Le panneau solaire mesure 1,65 mètre de long - à peu près la hauteur d’un réfrigérateur de cuisine, ou de ce journaliste - et a une puissance nominale d’environ 210 watts. Le système peut convertir 15 pour cent de l’énergie solaire qu’il reçoit en hydrogène, explique l’équipe. Il s’agit d’un bond significatif par rapport à l’efficacité de 0,1 % qu’ils ont atteinte pour la première fois il y a 10 ans. (Séparément, les chercheurs internationaux de l’année dernièreont déclaré avoir atteint19 pour cent d’efficacité dans la production d’hydrogène à partir de la séparation directe de l’eau solaire.)
Cependant, le laboratoire de Martens était très discret sur sa technologie.Tom Bosserez, un chercheur postdoctoral, a refusé de divulguer des détails, invoquant des préoccupations en matière de propriété intellectuelle. Il dit seulement que le laboratoire se spécialise dans « les catalyseurs, les membranes et les adsorbants ».
« Grâce à notre expertise dans ce domaine, nous avons pu développer un système très efficace pour prélever l’eau de l’air et la diviser en hydrogène en utilisant l’énergie solaire », a écrit Bosserez dans un courriel. Interrogé sur certains des défis d’ingénierie auxquels ils ont été confrontés au cours d’une décennie de développement, il dit: « La partie la plus difficile est d’obtenir l’eau de l’air. »

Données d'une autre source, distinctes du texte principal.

(** X7. Unlocking keeps the user's achievement rows: the rows that were
    there stay in place, ids that were pairwise different stay so, and an
    id is unlocked afterwards exactly when it was before or its test
    holds now. *)
Theorem checkAndUnlockAchievements_only_adds
        (table : list Achievement)
        (score : Z) (questionsAnswered : nat) (userLevel : Z) :
  NoDup (ids table) ->
  let table' :=
    checkAndUnlockAchievements table score questionsAnswered userLevel in
  (exists added, table' = table ++ added) /\
  NoDup (ids table') /\
  unlocked "first-interview" table'
    = unlocked "first-interview" table || (1 <=? questionsAnswered)%nat /\
  unlocked "high-scorer" table'
    = unlocked "high-scorer" table || (80 <=? score)%Z /\
  unlocked "perfect-score" table'
    = unlocked "perfect-score" table || (95 <=? score)%Z /\
  unlocked "level-5" table'
    = unlocked "level-5" table || (5 <=? userLevel)%Z /\
  unlocked "level-10" table'
    = unlocked "level-10" table || (10 <=? userLevel)%Z.
Proof.
  intros Hn table'. subst table'. unfold checkAndUnlockAchievements.
  destruct (unlocked_candidates score questionsAnswered userLevel)
    as (H1 & H2 & H3 & H4 & H5).
  split; [apply fold_extends|]. split; [now apply fold_NoDup|].
  rewrite !unlocked_fold, H1, H2, H3, H4, H5. repeat split.
Qed.

(** The theorem applies to a user who already has "first-interview" and
    now scores 96 at level 2. *)
Lemma checkAndUnlockAchievements_witness :
  NoDup (ids (checkAndUnlockAchievements [first_interview] 96 3 2)).
Proof.
  refine (proj1 (proj2 (checkAndUnlockAchievements_only_adds
                          [first_interview] 96 3 2 _))).
  repeat constructor. simpl. tauto.
Defined.

End AchievementsFacts.
(** ** Skills of the interview-complete route *)

Module SkillsFacts.

Import Skills.

Lemma has_own (m : SkillMap) (k : string) :
  has m k = match own m k with Some _ => true | None => false end.
Proof.
  induction m as [|[k' v] m IH]; simpl; [reflexivity|].
  destruct (String.eqb k' k); [reflexivity | exact IH].
Qed.

Lemma own_adjust (f : SkillData -> SkillData) (name k : string)
      (m : SkillMap) :
  own (adjust_entry f name m) k
  = if String.eqb name k then option_map f (own m name) else own m k.
Proof.
  induction m as [|[k' v] m IH]; simpl.
  - now destruct (String.eqb name k).
  - destruct (String.eqb k' name) eqn:E1; simpl.
    + apply String.eqb_eq in E1. subst k'.
      destruct (String.eqb name k); reflexivity.
    + destruct (String.eqb k' k) eqn:E2.
      * destruct (String.eqb name k) eqn:E3; [|reflexivity].
        apply String.eqb_eq in E2, E3. subst.
        rewrite String.eqb_refl in E1. discriminate.
      * exact IH.
Qed.

Lemma own_snoc (m : SkillMap) (name k : string) (v : SkillData) :
  own (m ++ [(name, v)]) k
  = match own m k with
    | Some d => Some d
    | None => if String.eqb name k then Some v else None
    end.
Proof.
  induction m as [|[k' v'] m IH]; simpl; [reflexivity|].
  destruct (String.eqb k' k); [reflexivity | exact IH].
Qed.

Les articles universitaires offrent des indices épars sur la technologie, bien que Bosserez affirme que leurs recherches « vont au-delà de ce que nous publions ». Au cours des dernières années, les ingénieurs ont étudié l’efficacité d’une variété de matériaux, y compris poreux, multi-jonctionscellules solaires au siliciumavec des « dimensions des pores à l’échelle micrométrique »;catalyseurs à couche mincefabriqué à partir d’oxyde de manganèse (III); et un poly (alcool vinylique)membrane échangeuse d’anionsimpliquant une solution d’hydroxyde de potassium et des catalyseurs à base de nickel.
Martens dit généralement que son équipe utilise des « matières premières bon marché » au lieu de métaux précieux et d’autres composants coûteux. « Nous voulions concevoir quelque chose de durable qui soit abordable et qui puisse être utilisé pratiquement n’importe où» »il a dit à la VRT, un réseau public de radiodiffusion en Belgique.
Les chercheurs prévoient de tester leur prototype sur le terrain dans une maison de la ville rurale d’Oud-Heverlee. L’hydrogène serait stocké dans un petit récipient sous pression souterrain pendant les mois d’été, puis pompé dans toute la maison pendant l’hiver. Si tout se passe comme prévu, Martens dit que l’équipe pourrait installer 20 panneaux à la maison, ou construire un système de quartier plus grand pour permettre à d’autres familles d’utiliser l’hydrogène « vert ».
Fenton, du Florida Solar Energy Center, affirme qu’il est beaucoup trop tôt pour déterminer si ou quand les panneaux solaires produisant de l’hydrogène pourraient devenir économiquement viables. La technologie en est encore au tout début de sa mise au point et, en particulier aux États-Unis, les combustibles de chauffage existants, comme le gaz naturel, sont relativement bon marché. Cependant, alors que les pays s’efforcent de lutter contre le changement climatique et que de plus en plus de communautés installent des infrastructures locales d’énergie renouvelable comme l’énergie solaire sur les toits, il voit un rôle potentiel pour ces systèmes d’hydrogène.
« Si l’application fonctionne, elle pourrait se prêter très bien à la production d’hydrogène que je pourrais stocker et utiliser pour le chauffage de ma maison, pour la cuisine, peut-être l’exécuter dans ma voiture à pile à combustible », dit Fenton. « Ce sont ces types d’opportunités futuristes. Mais c’est encore quelque chose auquel nous devons nous préparer.